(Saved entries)
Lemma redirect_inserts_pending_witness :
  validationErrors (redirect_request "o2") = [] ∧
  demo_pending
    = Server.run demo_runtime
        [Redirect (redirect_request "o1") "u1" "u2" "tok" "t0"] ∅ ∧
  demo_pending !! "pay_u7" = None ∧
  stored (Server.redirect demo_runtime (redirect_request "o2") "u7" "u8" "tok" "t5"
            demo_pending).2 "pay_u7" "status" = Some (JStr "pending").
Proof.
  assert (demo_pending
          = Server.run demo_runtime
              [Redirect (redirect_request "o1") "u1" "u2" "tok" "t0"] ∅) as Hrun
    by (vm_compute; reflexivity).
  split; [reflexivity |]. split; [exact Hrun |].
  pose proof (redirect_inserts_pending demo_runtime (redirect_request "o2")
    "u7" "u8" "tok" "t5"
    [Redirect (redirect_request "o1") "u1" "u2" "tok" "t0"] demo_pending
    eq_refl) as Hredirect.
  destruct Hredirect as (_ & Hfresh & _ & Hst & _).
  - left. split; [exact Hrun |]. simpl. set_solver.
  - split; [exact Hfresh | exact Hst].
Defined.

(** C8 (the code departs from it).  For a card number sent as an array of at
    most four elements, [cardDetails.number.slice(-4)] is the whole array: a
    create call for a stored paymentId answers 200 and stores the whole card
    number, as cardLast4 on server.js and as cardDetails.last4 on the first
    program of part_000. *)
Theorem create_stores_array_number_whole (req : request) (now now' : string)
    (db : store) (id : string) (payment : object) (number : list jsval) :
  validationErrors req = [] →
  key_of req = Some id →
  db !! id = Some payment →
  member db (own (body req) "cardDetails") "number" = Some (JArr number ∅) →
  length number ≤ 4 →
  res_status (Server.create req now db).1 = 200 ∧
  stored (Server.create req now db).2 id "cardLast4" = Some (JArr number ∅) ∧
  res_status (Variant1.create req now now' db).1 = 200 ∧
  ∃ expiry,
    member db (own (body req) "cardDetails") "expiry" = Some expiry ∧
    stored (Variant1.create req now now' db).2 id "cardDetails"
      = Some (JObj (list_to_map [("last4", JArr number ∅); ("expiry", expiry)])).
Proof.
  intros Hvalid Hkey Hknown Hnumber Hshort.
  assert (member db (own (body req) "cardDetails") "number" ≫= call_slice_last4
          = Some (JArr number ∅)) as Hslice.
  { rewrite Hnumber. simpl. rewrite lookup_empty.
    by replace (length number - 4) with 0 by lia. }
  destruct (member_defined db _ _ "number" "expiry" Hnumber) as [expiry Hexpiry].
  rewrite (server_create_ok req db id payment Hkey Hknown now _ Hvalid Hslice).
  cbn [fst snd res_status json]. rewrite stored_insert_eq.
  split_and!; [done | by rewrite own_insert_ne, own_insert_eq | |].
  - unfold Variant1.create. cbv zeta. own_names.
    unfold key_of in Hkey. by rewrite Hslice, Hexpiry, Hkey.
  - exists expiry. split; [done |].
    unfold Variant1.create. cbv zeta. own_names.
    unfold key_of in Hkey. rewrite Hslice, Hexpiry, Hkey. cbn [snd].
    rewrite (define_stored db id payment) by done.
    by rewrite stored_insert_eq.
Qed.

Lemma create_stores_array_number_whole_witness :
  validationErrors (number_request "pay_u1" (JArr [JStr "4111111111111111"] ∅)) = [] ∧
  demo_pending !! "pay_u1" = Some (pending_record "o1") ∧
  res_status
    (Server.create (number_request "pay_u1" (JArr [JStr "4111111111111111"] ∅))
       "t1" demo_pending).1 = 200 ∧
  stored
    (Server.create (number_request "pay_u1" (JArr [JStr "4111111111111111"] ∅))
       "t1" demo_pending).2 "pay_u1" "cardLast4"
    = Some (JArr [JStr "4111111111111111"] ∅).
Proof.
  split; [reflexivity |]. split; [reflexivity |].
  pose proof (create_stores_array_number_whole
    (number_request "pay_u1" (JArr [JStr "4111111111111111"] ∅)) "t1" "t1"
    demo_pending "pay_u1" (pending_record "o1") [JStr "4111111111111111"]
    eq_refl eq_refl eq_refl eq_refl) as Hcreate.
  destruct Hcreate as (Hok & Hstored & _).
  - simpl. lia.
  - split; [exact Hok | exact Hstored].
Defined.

WHAT YOU NEED TO DO: Write the data out again in full. Match it word for word.

RESULT FOR THIS EXERCISE:
Lemma redirect_inserts_pending_witness :
  validationErrors (redirect_request "o2") = [] ∧
  demo_pending
    = Server.run demo_runtime
        [Redirect (redirect_request "o1") "u1" "u2" "tok" "t0"] ∅ ∧
  demo_pending !! "pay_u7" = None ∧
  stored (Server.redirect demo_runtime (redirect_request "o2") "u7" "u8" "tok" "t5"
            demo_pending).2 "pay_u7" "status" = Some (JStr "pending").
Proof.
  assert (demo_pending
          = Server.run demo_runtime
              [Redirect (redirect_request "o1") "u1" "u2" "tok" "t0"] ∅) as Hrun
    by (vm_compute; reflexivity).
  split; [reflexivity |]. split; [exact Hrun |].
  pose proof (redirect_inserts_pending demo_runtime (redirect_request "o2")
    "u7" "u8" "tok" "t5"
    [Redirect (redirect_request "o1") "u1" "u2" "tok" "t0"] demo_pending
    eq_refl) as Hredirect.
  destruct Hredirect as (_ & Hfresh & _ & Hst & _).
  - left. split; [exact Hrun |]. simpl. set_solver.
  - split; [exact Hfresh | exact Hst].
Defined.

(** C8 (the code departs from it).  For a card number sent as an array of at
    most four elements, [cardDetails.number.slice(-4)] is the whole array: a
    create call for a stored paymentId answers 200 and stores the whole card
    number, as cardLast4 on server.js and as cardDetails.last4 on the first
    program of part_000. *)
Theorem create_stores_array_number_whole (req : request) (now now' : string)
    (db : store) (id : string) (payment : object) (number : list jsval) :
  validationErrors req = [] →
  key_of req = Some id →
  db !! id = Some payment →
  member db (own (body req) "cardDetails") "number" = Some (JArr number ∅) →
  length number ≤ 4 →
  res_status (Server.create req now db).1 = 200 ∧
  stored (Server.create req now db).2 id "cardLast4" = Some (JArr number ∅) ∧
  res_status (Variant1.create req now now' db).1 = 200 ∧
  ∃ expiry,
    member db (own (body req) "cardDetails") "expiry" = Some expiry ∧
    stored (Variant1.create req now now' db).2 id "cardDetails"
      = Some (JObj (list_to_map [("last4", JArr number ∅); ("expiry", expiry)])).
Proof.
  intros Hvalid Hkey Hknown Hnumber Hshort.
  assert (member db (own (body req) "cardDetails") "number" ≫= call_slice_last4
          = Some (JArr number ∅)) as Hslice.
  { rewrite Hnumber. simpl. rewrite lookup_empty.
    by replace (length number - 4) with 0 by lia. }
  destruct (member_defined db _ _ "number" "expiry" Hnumber) as [expiry Hexpiry].
  rewrite (server_create_ok req db id payment Hkey Hknown now _ Hvalid Hslice).
  cbn [fst snd res_status json]. rewrite stored_insert_eq.
  split_and!; [done | by rewrite own_insert_ne, own_insert_eq | |].
  - unfold Variant1.create. cbv zeta. own_names.
    unfold key_of in Hkey. by rewrite Hslice, Hexpiry, Hkey.
  - exists expiry. split; [done |].
    unfold Variant1.create. cbv zeta. own_names.
    unfold key_of in Hkey. rewrite Hslice, Hexpiry, Hkey. cbn [snd].
    rewrite (define_stored db id payment) by done.
    by rewrite stored_insert_eq.
Qed.

Lemma create_stores_array_number_whole_witness :
  validationErrors (number_request "pay_u1" (JArr [JStr "4111111111111111"] ∅)) = [] ∧
  demo_pending !! "pay_u1" = Some (pending_record "o1") ∧
  res_status
    (Server.create (number_request "pay_u1" (JArr [JStr "4111111111111111"] ∅))
       "t1" demo_pending).1 = 200 ∧
  stored
    (Server.create (number_request "pay_u1" (JArr [JStr "4111111111111111"] ∅))
       "t1" demo_pending).2 "pay_u1" "cardLast4"
    = Some (JArr [JStr "4111111111111111"] ∅).
Proof.
  split; [reflexivity |]. split; [reflexivity |].
  pose proof (create_stores_array_number_whole
    (number_request "pay_u1" (JArr [JStr "4111111111111111"] ∅)) "t1" "t1"
    demo_pending "pay_u1" (pending_record "o1") [JStr "4111111111111111"]
    eq_refl eq_refl eq_refl eq_refl) as Hcreate.
  destruct Hcreate as (Hok & Hstored & _).
  - simpl. lia.
  - split; [exact Hok | exact Hstored].
Defined.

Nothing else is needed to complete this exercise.